COVID-19 Vaccination: Learn from the past


The recent upsurge in COVID-19 cases in Greater Sydney and Goulburn has set everyone’s pulse racing, but on the up-side there is evidence to suggest that it has resulted in an uptake of vaccinations against the virus across the State.

Some readers may remember the poliomyelitis (polio) epidemic of the 1940s – 1960s here in Australia. Polio is a gastrointestinal virus that is highly contagious, but in terms of symptoms, in the majority of cases polio has either no effect at all or no more than flu-like symptoms.

Unfortunately, in a small percentage of those infected, the virus spread to the nervous system causing paralysis, usually of the legs. Polio could also compromise a person’s ability to breathe by paralysing their diaphragm muscles. Large artificial respirators – ‘iron lungs’ – were built to accommodate the patient’s body up to their neck. The frequently changing air pressure within the machine made it possible for air to flow in and out of the patient’s lungs when they were unable to breathe for themselves.

In 1932 Queensland nurse Sister Elizabeth Kenny began treating the physical effects of polio using warm compresses and massage. Such was the popularity of her treatment that Sister Kenny clinics opened around Australia and in England. She also spent 11 years in the USA where she was greatly lauded.
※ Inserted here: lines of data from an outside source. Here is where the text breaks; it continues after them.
(** ** Names *)
(** A valid key that is not the name of a backup. *)
Definition plain (k : string) : Prop := IsValidKey k = true /\ forall k', k <> bak_name k'.

Lemma all_chars_bytes f k c : all_chars f k = true -> c ∈ bytes_of k -> f c = true.
Proof.
  unfold bytes_of. induction k as [|x k IH]; [by intros _ ?%not_elem_of_nil|]. simpl.
  intros [Hx Hk]%andb_prop [->|Hc]%elem_of_cons; [done|by apply IH].
Qed.

Lemma valid_parts k : IsValidKey k = true -> k <> "" /\ short k.
Proof.
  unfold IsValidKey, IsValidValue, strnlen. intros [Hv Hc]%andb_prop. apply negb_true_iff in Hv.
  apply orb_false_elim in Hv as [Hv Hl]. apply orb_false_elim in Hv as [He _].
  apply Nat.eqb_neq in He. apply Nat.leb_gt in Hl. unfold KvCache.MAX_KEY_LEN, KvCache.MAX_VALUE_LEN, short in *. split_and!.
  - by intros ->.
  - lia.
  - intros Hz. by apply (all_chars_bytes _ _ _ Hc) in Hz.
Qed.
Lemma plain_parts k : plain k -> k <> "" /\ short k.
Proof. intros [Hv _]. by apply valid_parts. Qed.

Lemma string_app_inj_l p s t : p +:+ s = p +:+ t -> s = t.
Proof. induction p as [|c p IH]; [done|]. simpl. intros [= E]. by apply IH. Qed.
Lemma bytes_of_app s t : bytes_of (s +:+ t) = bytes_of s ++ bytes_of t.
Proof. unfold bytes_of. induction s as [|c s IH]; [done|]. simpl. by rewrite IH. Qed.
Lemma bytes_of_inj s t : bytes_of s = bytes_of t -> s = t.
Proof.
  intros E. rewrite <- (String.string_of_list_ascii_of_string s), <- (String.string_of_list_ascii_of_string t).
  unfold bytes_of in E. by rewrite E.
Qed.
Lemma bak_name_inj k k' : bak_name k = bak_name k' -> k = k'.
Proof.
  intros E. apply bytes_of_inj. apply (f_equal bytes_of) in E. unfold bak_name in E. rewrite !bytes_of_app in E.
  by apply app_inv_tail in E.
Qed.

Lemma pth_inj db k k' : ItemPathFormat db k = ItemPathFormat db k' -> k = k'.
Proof. unfold ItemPathFormat. destruct (type db); repeat (intros E%string_app_inj_l; revert E); done. Qed.

(** The three kinds of files do not get in each other's way. *)
Definition first_char (s : string) : option ascii := match s with EmptyString => None | String c _ => Some c end.
Lemma plain_first k : plain k -> first_char k <> Some "K"%char /\ first_char k <> None.
Proof.
  intros [Hv _]. unfold IsValidKey in Hv. apply andb_prop in Hv as [Hv Hc]. destruct k as [|c k]; [done|].
  simpl in Hc. apply andb_prop in Hc as [Hc _]. split; [|done]. simpl. intros [= ->]. done.
Qed.
Lemma plain_not_sum db k : plain k -> ItemPathFormat db k <> sum_path db.
Proof. intros Hk E. apply pth_inj in E as ->. by destruct (plain_first _ Hk). Qed.
Lemma bak_not_sum db k : plain k -> ItemPathFormat db (bak_name k) <> sum_path db.
Proof.
  intros Hk E. apply pth_inj in E. destruct (plain_first _ Hk) as [H1 H2]. destruct k as [|c k]; [done|].
  simpl in E. by injection E as -> _.
Qed.
Lemma plain_not_bak db k k' : plain k -> ItemPathFormat db k <> ItemPathFormat db (bak_name k').
Proof. intros [_ Hk] E. apply pth_inj in E. by apply Hk in E. Qed.
Lemma plain_ne db k k' : k <> k' -> ItemPathFormat db k <> ItemPathFormat db k'.
Proof. intros Hk E. by apply pth_inj in E. Qed.
Lemma bak_ne db k k' : k <> k' -> ItemPathFormat db (bak_name k) <> ItemPathFormat db (bak_name k').
Proof. intros Hk E. apply pth_inj in E. by apply bak_name_inj in E. Qed.

(** ** Value files *)
Definition digits (i : nat) : list byte := buffer 4 (bytes_of (pretty (Z.of_nat i))).
Definition value_file (i : nat) (v : list byte) : list byte := digits i ++ v.
Definition good (v : list byte) : Prop := (1 <= length v <= MAX_VALUE_LEN)%nat.

Definition index_facts (i : nat) : Prop :=
  sprintf_d 4 (Z.of_nat i) = Some (digits i) /\ length (digits i) = 4%nat /\
  atoi (digits i) = Some (Z.of_nat i) /\ atoi (buffer 4 (take 3 (digits i))) = Some (Z.of_nat i).
Lemma index_facts_ok i : (i <= 45)%nat -> index_facts i.
Proof.
  intros Hi. assert (Hall : Forall (fun i => index_facts i) (seq 0 46)).
  { unfold index_facts. apply (bool_decide_unpack _). vm_compute. done. }
  rewrite Forall_forall in Hall. apply Hall. apply elem_of_seq. lia.
Qed.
In 1955 Dr Jonas Salk and his research team at the University of Pittsburgh in the USA, developed the first polio vaccine, which was administered by injection. Dr Percival Bazeley of the Australian Commonwealth Serum Laboratories (CSL) was sent to work with Salk and returned to Melbourne in 1955 to begin manufacturing the vaccine. The first Salk vaccines were distributed across Australia in June 1956 and 25 million doses of the vaccine were produced by CSL under Dr Bazeley’s directorship. In 1961 an oral vaccine developed by Dr Albert Sabin, which was first used in Australia in 1966.

By 1964, 83 per cent of New South Wales children were vaccinated, but only 72 per cent of children in Victoria, but these vaccination rates were not high enough. The eradication of a disease relies on ‘herd immunity’, which occurs when the vaccination of a significant portion of a population (or herd) provides protection for individuals who have not developed immunity. The lack of herd immunity contributed to another outbreak of polio in Australia in 1961 and 1962.

Thankfully, polio vaccinations were taken up en masse, and in October 2000 the World Health Organization declared the Western Pacific region, which includes Australia, to be polio-free.

Today there are an estimated 400,000 polio survivors in Australia, many of whom still live with the long-term effects of the disease.

It’s up to us to learn from the past and to do ourselves and others a kindness by getting vaccinated against COVID-19.